Previous efforts to develop specific search filters for open search engines have been described , yet none of these leads to a permanent collection of literature. Thus, given the difficulties in retrieving literature that investigates sex and gender differences, we have previously launched a pilot project, which led to the development of the first archive of subject-specific literature . The collection featured more than 4,000 publications in nine clinical disciplines and was available in an archive form. This archive has now been transformed in an interactive database, GenderMedDB, which enables the retrieval of pre-selected publications that contain sex and gender-specific analyses. More than 11,000 abstracts, which are the product of a preliminary screening of more than 40,000 publications, are currently available for consultation. No other database of this extent is available in the field of gender medicine, although efforts to compile collections of relevant manuscripts are currently underway in other institutions .
In biomedicine, ‘sex’ and ‘gender’ are frequently mixed and used interchangeably, although in theory, two distinct entities are described. Sex is supposed to describe only biological differences, while gender includes social, cultural and economic aspects, as well as the incorporation of power dimensions. The second is frequently neglected in medicine conceptually, yet the term ‘gender’ is used without distinction. In the planning process of the database, we evaluated the option of a strict distinction between sex-specific and gender-specific publications. We came to the conclusion that in medicine, this distinction is frequently impossible, since even genetic and epigenetic analysis  must take societal influences into account.

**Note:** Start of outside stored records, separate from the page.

(** X16. A clone is a value of its own as far as code, message, system flag
    and cause go: setting them on the clone leaves the source as it was,
    and setting them on the source leaves the clone as [Clone] returned
    it. *)
Theorem clone_is_independent `{F : Fmt} rt opts (h : heap) l src c m ce :
  h !! l = Some src →
  stack_request_ok rt (depth (apply_opts opts zeroErrorOption)) →
  ∃ e' h1 h2,
    Clone rt (Some l) opts h = Ok (Some (List.length h), h ++ [e'])
    ∧ (Error_WithCode (Some (List.length h)) c ;;
       Error_WithMsg (Some (List.length h)) m ;;
       Error_WithSystem (Some (List.length h)) ;;
       Error_WithCause (Some (List.length h)) ce) (h ++ [e'])
      = Ok (Some (List.length h), h1)
    ∧ h1 !! l = Some src
    ∧ (Error_WithCode (Some l) c ;; Error_WithMsg (Some l) m ;;
       Error_WithSystem (Some l) ;; Error_WithCause (Some l) ce) (h ++ [e'])
      = Ok (Some l, h2)
    ∧ h2 !! List.length h = Some e'.
Proof.
  intros Hl Hd.
  assert (l < List.length h)%nat as Hlt by (by eapply lookup_lt_Some).
  eexists _, _, _. split.
  { unfold Clone. erewrite bind_Ok by (by apply read_live).
    rewrite alloc_then. by apply ApplyOption_fresh. }
  set (e' := format_message _ _). set (H := h ++ [e']).
  assert (H !! List.length h = Some e') as Hnew by (by apply list_lookup_middle).
  assert (H !! l = Some src) as Hsrc by (by apply lookup_app_l_Some).
  assert (List.length h < List.length H)%nat as Hn
    by (unfold H; rewrite length_app; simpl; lia).
  assert (l < List.length H)%nat as Hl' by lia.
  unfold Error_WithCode, Error_WithMsg, Error_WithSystem, Error_WithCause.
  split; [| split; [| split]].
  - rewrite (run_mutator H _ e') by done. rewrite !run_mutator_cell by done.
    erewrite bind_Ok by (by apply modify_live, cell_lookup).
    rewrite list_insert_insert_eq. reflexivity.
  - rewrite list_lookup_insert_ne by lia. done.
  - rewrite (run_mutator H _ src) by done. rewrite !run_mutator_cell by done.
    erewrite bind_Ok by (by apply modify_live, cell_lookup).
    rewrite list_insert_insert_eq. reflexivity.
  - rewrite list_lookup_insert_ne by lia. done.
Qed.
(** C7 as stated fails: three tasks are completed one after the other, the
    completion ratio passes 25, 50, 75 and reaches 100 percent, and no
    milestone entry is logged. *)
Lemma thresholds_crossed_without_milestone :
  let w := iterations sampleEnv (session [T1; T2; T3])
             [Fulfilled "Outline ready"; Fulfilled "Draft ready";
              Fulfilled "Published"] in
  statuses w = [("t1", completed); ("t2", completed); ("t3", completed)]
  /\ List.length (tasks (store w)) = 3%nat
  /\ messagesOf LogType.milestone w = [].
Proof. vm_compute. repeat split; reflexivity. Qed.

(** With two tasks the 50 percent entry is logged when the second task
    completes, from the ratio of the list read before that completion. *)
Example fifty_percent_announced_at_second_completion :
  let w1 := iterations sampleEnv (session [T1; T2]) [Fulfilled "Outline ready"] in
  let w2 := iterate sampleEnv w1 (Fulfilled "Draft ready") in
  milestonesAt 50 w1 = 0%nat
  /\ statuses w1 = [("t1", completed); ("t2", pending)]
  /\ milestonesAt 50 w2 = 1%nat
  /\ statuses w2 = [("t1", completed); ("t2", completed)].
Proof. vm_compute. repeat split; reflexivity. Qed.
(** * Verification of [RateLimiter] from semanager.py

    The Python class keeps a list of admission timestamps and, on every
    [wait()], prunes the entries older than [interval], sleeps when the
    retained count has reached [calls_per_interval], and appends a fresh
    clock reading.

    Time is modelled by rationals ([Q], compared up to [==]); the rounding of
    Python floats is not modelled.  The two readings of [time.time()] made by
    one call are inputs of the model ([now] before the test, [after] for the
    appended stamp), so that every clock behaviour, including a clock that
    jumps backward, is a choice of readings. *)

From Stdlib Require Import List ZArith QArith Qminmax Lia Lqa Bool Sorting.Sorted.
Import ListNotations.
From Stdlib Require Import Sorting.Permutation QArith.Qround.
From Stdlib Require Strings.String Strings.Ascii.
Import String.StringSyntax.
Delimit Scope string_scope with string.

Local Open Scope Z_scope.
Local Open Scope Q_scope.

(** ** Python exceptions and the state-and-exception monad *)

Inductive error : Type :=
| IndexError   (* list index out of range *)
| ValueError   (* time.sleep: sleep length must be non-negative *)
| OverflowError. (* time.sleep: timestamp too large to convert to C _PyTime_t *)

Inductive result (A : Type) : Type :=
| Ok (a : A)
| Raise (e : error).
Arguments Ok {A} a.
Arguments Raise {A} e.

(** ** The object *)

Record RateLimiter : Type := mkRateLimiter {
  calls_per_interval : Z;
  interval : Q;
  calls : list Q
}.

Definition set_calls (self : RateLimiter) (l : list Q) : RateLimiter :=
  {| calls_per_interval := calls_per_interval self;
     interval := interval self;
     calls := l |}.

(** A method body is a function from the object to an outcome together with
    the object as the body left it: an assignment to [self.calls] made before
    an exception is raised stays visible. *)
Definition M (A : Type) : Type := RateLimiter -> result A * RateLimiter.

Definition ret {A} (a : A) : M A := fun self => (Ok a, self).
Definition raise {A} (e : error) : M A := fun self => (Raise e, self).
Definition bind {A B} (m : M A) (k : A -> M B) : M B :=
  fun self =>
    match m self with
    | (Ok a, self') => k a self'
    | (Raise e, self') => (Raise e, self')
    end.
Definition get {A} (field : RateLimiter -> A) : M A :=
  fun self => (Ok (field self), self).
Definition assign_calls (l : list Q) : M unit :=
  fun self => (Ok tt, set_calls self l).

Notation "x <- m ;; k" := (bind m (fun x => k))
  (at level 61, m at next level, right associativity).
Notation "m ;;; k" := (bind m (fun _ => k))
  (at level 61, right associativity).

(** ** Library operations used by the method *)

Definition Qltb (x y : Q) : bool := negb (Qle_bool y x).

(** [l[0]] *)
Definition index0 (l : list Q) : M Q :=
  match l with
  | [] => raise IndexError
  | t :: _ => ret t
  end.

(** [time.sleep(secs)] for a length the platform can represent: refuses a
    negative length.  The limit on the length is in [time_sleep_checked]
    below, with the method run against it. *)
Definition time_sleep (secs : Q) : M unit :=
  if Qltb secs 0 then raise ValueError else ret tt.

(** ** [RateLimiter.__init__] *)

Definition init (cpi : Z) (iv : Q) : result RateLimiter :=
  Ok {| calls_per_interval := cpi; interval := iv; calls := [] |}.

(** The list comprehension [[t for t in self.calls if now - t < self.interval]]. *)
Definition prune (iv now : Q) (l : list Q) : list Q :=
  filter (fun t => Qltb (now - t) iv) l.

(** ** [RateLimiter.wait]

    The result is the length of the sleep that was requested, [None] when
    [time.sleep] was not called. *)
Definition wait (now after : Q) : M (option Q) :=
  cs <- get calls ;;
  iv <- get interval ;;
  assign_calls (prune iv now cs) ;;;
  cs <- get calls ;;
  cpi <- get calls_per_interval ;;
  slept <- (if (Z.of_nat (length cs) >=? cpi)%Z
            then
              t0 <- index0 cs ;;
              let sleep_time := iv - (now - t0) in
              time_sleep sleep_time ;;;
              ret (Some sleep_time)
            else ret None) ;;
  cs <- get calls ;;
  assign_calls (cs ++ [after]) ;;;
  ret slept.

(** Time spent in [time.sleep] by a call. *)
Definition slept (s : option Q) : Q :=
  match s with
  | Some d => d
  | None => 0
  end.

(** The sleep that a call entered at [now] requests; it does not depend on
    the second reading. *)
Definition sleep_request (self : RateLimiter) (now : Q) : result (option Q) :=
  fst (wait now now self).

(** ** Sequences of calls *)

(** A call is given by its two clock readings [(now, after)]. *)
Definition readings : Type := (Q * Q)%type.

Fixpoint wait_all (tr : list readings) : M (list (option Q)) :=
  match tr with
  | [] => ret []
  | (now, after) :: tr' =>
      s <- wait now after ;;
      ss <- wait_all tr' ;;
      ret (s :: ss)
  end.

(** The stamps appended by the calls of a trace: the admission history. *)
Definition admissions (tr : list readings) : list Q := map snd tr.

(** The last reading made, [t0] before any call. *)
Definition last_reading (t0 : Q) (tr : list readings) : Q :=
  last (admissions tr) t0.

(** The clock of a trace is honest when its readings never decrease and the
    reading taken after [time.sleep(d)] is at least [d] later than the one
    taken before it. *)
Fixpoint clock_ok (prev : Q) (tr : list readings) (self : RateLimiter) : bool :=
  match tr with
  | [] => true
  | (now, after) :: tr' =>
      Qle_bool prev now &&
      match wait now after self with
      | (Ok s, self') => Qle_bool (now + slept s) after && clock_ok after tr' self'
      | (Raise _, _) => true
      end
  end.

(** Admissions inside the trailing window [(T - W, T]]. *)
Definition in_window (W T a : Q) : bool := Qltb (T - W) a && Qle_bool a T.
Definition admitted_in (W T : Q) (h : list Q) : nat :=
  length (filter (in_window W T) h).

(** ** [time.sleep] with its limit

    CPython turns the length into a signed 64-bit count of nanoseconds,
    rounding away from zero, raises [OverflowError] when the count does not
    fit, and only then refuses a negative count.  The count is computed here
    on rationals, not on doubles. *)

Definition sleep_limit_ns : Z := 2 ^ 63.

Definition sleep_ns (secs : Q) : Z :=
  if Qltb secs 0 then Qfloor (secs * 1000000000)
  else Qceiling (secs * 1000000000).

Definition time_sleep_checked (secs : Q) : M unit :=
  let ns := sleep_ns secs in
  if ((ns <? - sleep_limit_ns) || (sleep_limit_ns <=? ns))%Z
  then raise OverflowError
  else if (ns <? 0)%Z then raise ValueError
  else ret tt.

(** [RateLimiter.wait] over a given [time.sleep]. *)
Definition wait_with (sleep : Q -> M unit) (now after : Q) : M (option Q) :=
  cs <- get calls ;;
  iv <- get interval ;;
  assign_calls (prune iv now cs) ;;;
  cs <- get calls ;;
  cpi <- get calls_per_interval ;;
  slept <- (if (Z.of_nat (length cs) >=? cpi)%Z
            then
              t0 <- index0 cs ;;
              let sleep_time := iv - (now - t0) in
              sleep sleep_time ;;;
              ret (Some sleep_time)
            else ret None) ;;
  cs <- get calls ;;
  assign_calls (cs ++ [after]) ;;;
  ret slept.

Definition wait_checked : Q -> Q -> M (option Q) := wait_with time_sleep_checked.

Fixpoint wait_all_checked (tr : list readings) : M (list (option Q)) :=
  match tr with
  | [] => ret []
  | (now, after) :: tr' =>
      s <- wait_checked now after ;;
      ss <- wait_all_checked tr' ;;
      ret (s :: ss)
  end.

Thus, although the terminology is frequently used imprecisely, we refused to perform a forceful segregation of the two, which would lead to the loss of valuable information.
The database has been specifically designed to aid researchers with the retrieval of potentially relevant literature. Searches can focus on publication data or employ pre-selected categories. In addition, researchers have the option to actively input publications that have not been identified through the search tool, as well as the opportunity to access an open forum, which allows for exchange between specialists in the field and interested colleagues.
Construction and content
The GenderMedDB dataset is based on publications from the PubMed database of biomedical literature. The process of download and indexing of articles and the inclusion criteria have been published elsewhere . Briefly, PubMed/Medline data is downloaded from the NCBI FTP site and stored in xml format. Using the software packages Lucene  and LingPipe , all articles with English abstracts are indexed and publications with potentially relevant content describing sex and/or gender differences are pre-selected. No time limitation has been defined. To define potential relevance, a combination of gender- and disease-related terms is searched in combination. Specialties and diseases have been selected in cooperation with experts in the field based on epidemiological relevance and availability of sex/gender-specific research. Using rule-based methods, like e.g. distance or frequency of keywords, the program generates a score for each hit based on the match rate of the inclusion criteria, position in the text and distance between relevant terms. Lucene uses different types of queries, e.g. term queries, phrase queries, Boolean query and proximity queries for this search approach. Terms are combined, resulting in a number of query outputs for every disease. The indexed data are then dynamically analysed by a search engine, GenderMedST, written in Java (Oracle, Redwood City, CA, USA), which results in a sql file containing the text mining hits. The results are sorted using LingPipe to improve overall classification and to avoid identical coding and spelling. Data are then evaluated by two researchers and uploaded into a relational MySQL (Oracle, Redwood City, CA, USA) database, GenderMedDB (Figure 1).
The database was built and normalized to the third normal form, and large tables were divided into smaller ones to minimize redundancy and dependency (Additional file 1: Figure S1).
Features of the database are presented in a linear fashion (Figure 2). Selection buttons lead to the following options: searches, statistics, forum and upload function, as well as utilities, such as FAQs, links and management windows.
Two options are available for searching: selection by publication data, such as authors, journal and publication year, or selection by content. The latter one gives users the opportunity to employ pre-selected categories, such as discipline, disease, type of research, subject of research and others. A search by specific terms within the abstract is also possible. The output window will present the retrieved results and a link to the publication on the user's institutional PubMed interface, allowing retrieval of full-text articles if institutional access is granted.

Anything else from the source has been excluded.